WSGIHandlerScript

Description:

Register a named WSGI handler script.

Syntax:

WSGIHandlerScript name path [ options ]

Context:

server config, virtual host, directory, .htaccess

Override:

FileInfo

Registers a Python script as a named Apache handler. The named handler can then be selected by Apache’s standard SetHandler or AddHandler directives, at which point mod_wsgi will load the script and dispatch the request to its handle_request callable.

This is an alternative dispatch path to WSGIScriptAlias. Where WSGIScriptAlias ties a script to a URL prefix, WSGIHandlerScript ties a script to an Apache handler name, which can then be applied to arbitrary URL ranges or file extensions through the standard Apache handler-selection directives.

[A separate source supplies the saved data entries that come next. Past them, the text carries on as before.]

(** [newWorkbenchValidateContextStep] *)
Definition newWorkbenchValidateContextStep (workbench : option OndcWorkbench)
  : error + builtStep :=
  match workbench with
  | None => inl (errorString "invalid config: OndcWorkbench plugin not configured")
  | Some wb =>
      inr (BuiltWorkbenchValidateContext
             {| workbenchValidateContextStep_workbench := wb |})
  end.

(** The first loop of [initSteps]: the custom steps by id; a later
    configuration with the same id replaces an earlier one. *)
Fixpoint loadCustomSteps (mgr : PluginManager) (cs : list Config)
  (steps : gmap string (option Step)) (log : list MgrCall)
  : (error + gmap string (option Step)) * list MgrCall :=
  match cs with
  | [] => (inr steps, log)
  | c :: rest =>
      match Mgr_Step mgr c with
      | inl err =>
          (inl (wrapError "failed to initialize plugin step %s: %w" err),
           log ++ [Load "Step" (Config_ID c)])
      | inr step =>
          loadCustomSteps mgr rest (<[Config_ID c := step]> steps)
            (log ++ [Load "Step" (Config_ID c)])
      end
  end.

(** The [switch] of the second loop. *)
Definition buildStep (h : Plugins) (steps : gmap string (option Step)) (step : string)
  : error + builtStep :=
  if String.eqb step "sign" then newSignStep (h_signer h) (h_km h)
  else if String.eqb step "validateSign" then
    newValidateSignStep (h_signValidator h) (h_km h)
  else if String.eqb step "validateSchema" then newValidateSchemaStep (h_schemaValidator h)
  else if String.eqb step "addRoute" then newAddRouteStep (h_router h)
  else if String.eqb step "validateOndcPayload" then newValidateOndcStep (h_ondcValidator h)
  else if String.eqb step "validateOndcCallSave" then
    newValidateOndcCallSaveStep (h_ondcValidator h)
  else if String.eqb step "ondcWorkbenchReceiver" then
    newWorkbenchReceiveStep (h_ondcWorkbench h)
  else if String.eqb step "ondcWorkbenchValidateContext" then
    newWorkbenchValidateContextStep (h_ondcWorkbench h)
  else match steps !! step with
       | Some customStep => inr (BuiltCustom customStep)
       | None => inl (errorString ("unrecognized step: " ++ step))
       end.

(** The second loop of [initSteps]: [acc] is [h.steps] so far. *)
Fixpoint registerSteps (h : Plugins) (moduleName : string)
  (steps : gmap string (option Step)) (names : list string) (acc : list builtStep)
  : option error * list builtStep :=
  match names with
  | [] => (None, acc)
  | step :: rest =>
      match buildStep h steps step with
      | inl err => (Some err, acc)
      | inr s =>
          match NewInstrumentedStep s step moduleName with
          | inl _ => registerSteps h moduleName steps rest (acc ++ [s])
          | inr instrumentedStep =>
              registerSteps h moduleName steps rest (acc ++ [instrumentedStep])
          end
      end
  end.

The script identified by path must define a top-level handle_request callable that follows the standard WSGI calling convention. The callable name is fixed; the WSGICallableObject directive does not apply.

The first argument to the directive is the name used to identify the handler in Apache configuration, for example:

WSGIHandlerScript wsgi-resource /etc/apache2/wsgi/resource.wsgi \
    process-group=mygroup application-group=%{GLOBAL}

AddHandler wsgi-resource .myext

When a request maps to a file with the .myext extension, Apache will dispatch it to the wsgi-resource handler, mod_wsgi will load resource.wsgi (in the named daemon process group, in the global application group), and call its handle_request function with the WSGI environ and start_response.

Options which can be supplied to the directive are:

process-group=name

Defines which daemon process group the handler script runs in. Same semantics as the process-group option to WSGIScriptAlias. If unset the script runs in the standard Apache child processes (embedded mode).

application-group=name

Defines which application group (Python sub interpreter) the handler script runs in. Same semantics as the application-group option to WSGIScriptAlias.

pass-authorization=On|Off

Controls whether HTTP authorisation headers are passed through in the WSGI environment for requests dispatched to this handler. Same semantics as the WSGIPassAuthorization directive but scoped to the handler.

Multiple WSGIHandlerScript directives can be used to register distinct handler names, each with its own script and options.